Le représentant du gouvernement poussa un soupir de soulagement. Voilà qui contribuerait à résoudre cette énigme effroyable. Même s'il existait déjà à Hongkong quelques bons experts dans ce domaine, deux yeux de plus serviraient à voir davantage de données.

On frappa à la porte, et Ting alla ouvrir. La tête d'un policier se glissa par l'entrebâillement, et il déclara : — La femme vient de s'effondrer. Elle est sans connaissance.

— Oh, mais c'est allé vite, s'écria le docteur Wang en s'écartant de la table.
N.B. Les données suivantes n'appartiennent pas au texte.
Lemma parseCommand_words_witness :
  exists c, parseCommand 4242 (fresh "wc -l notes.txt &") = Ok c
    /\ argv (args c) = ["wc"; "-l"; "notes.txt"]
    /\ backgroundProcess c = true
    /\ inputRedirect c = false /\ outputRedirect c = false
    /\ rawCommand c = "wc".
Proof.
  apply (parseCommand_words 4242 ["wc"; "-l"; "notes.txt"] "&");
    [reflexivity | reflexivity | apply Nat.ltb_lt; vm_compute; reflexivity].
Defined.

(** X3: the bounds of the argument array.  For a line of plain words with no
    marker: more than [MAX_ARGS] words make the loop store outside the array;
    exactly [MAX_ARGS] words parse only when the last is ["&"], since the
    terminator of a full vector is written outside the array. *)
Theorem parseCommand_argument_bounds (shell_pid : Z) (front : list string) (t : string) :
  forallb plain_word (front ++ [t]) = true ->
  strstr (join_sp (front ++ [t])) "$$" = None ->
  MAX_ARGS <= length (front ++ [t]) ->
  parseCommand shell_pid (fresh (join_sp (front ++ [t]))) =
  if (length (front ++ [t]) =? MAX_ARGS)%nat && String.eqb t "&"
  then Ok (set_args (filled front)
             (set_backgroundProcess true
                (set_numArgs (Z.of_nat MAX_ARGS)
                   (set_args (filled (front ++ [t])) (fresh (List.hd "" (front ++ [t])))))))
  else Undef OutOfBounds.
Proof.
  intros Hp Hm Hlen. unfold parseCommand.
  rewrite tokenize_words by assumption.
  destruct (Nat.eqb_spec (length (front ++ [t])) MAX_ARGS) as [Hfull|Hover].
  - rewrite (tokenLoop_plain _ _ [] Hp (args_filled_fresh _)) by (simpl length; lia).
    cbn [mbind res_bind app andb].
    match goal with |- context [backgroundCheck ?x] => set (c1 := x) end.
    assert (args_filled c1 (front ++ [t])) as F.
    { split; [reflexivity|]. split; [reflexivity | lia]. }
    rewrite (backgroundCheck_last c1 front t F).
    destruct (String.eqb t "&").
    + unfold c1. now rewrite Hfull.
    + assert ((numArgs c1 <? Z.of_nat MAX_ARGS)%Z = false) as ->
        by (apply Z.ltb_ge; unfold c1; cbn [numArgs set_numArgs]; lia).
      reflexivity.
  - rewrite (tokenLoop_overflow _ _ [] Hp (args_filled_fresh _)) by (simpl length; lia).
    reflexivity.
Qed.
Ces messieurs ont-ils encore des ques- tions à me poser, ou puis-je disposer ? Je vais faire conduire la malade à l'hôpital Kwong Wah.

— Plutôt à l'hôpital militaire, pour cette fois, répondit sèchement Ting.

Le docteur Wang s'immobilisa comme s'il avait été frappé de plein fouet, et s'écria : — Pourquoi ?

— Parce que cela facilitera ma surveillance.

— L'hôpital militaire n'est pas équipé pour un tel traite- ment, commissaire Ting.

— On peut mourir dans n'importe quel lit, dit Ting en souriant poliment. Moi je voudrais que, dans la mesure du possible, ce soit le docteul Melkel qui s'occupe exclusivement de la moribonde.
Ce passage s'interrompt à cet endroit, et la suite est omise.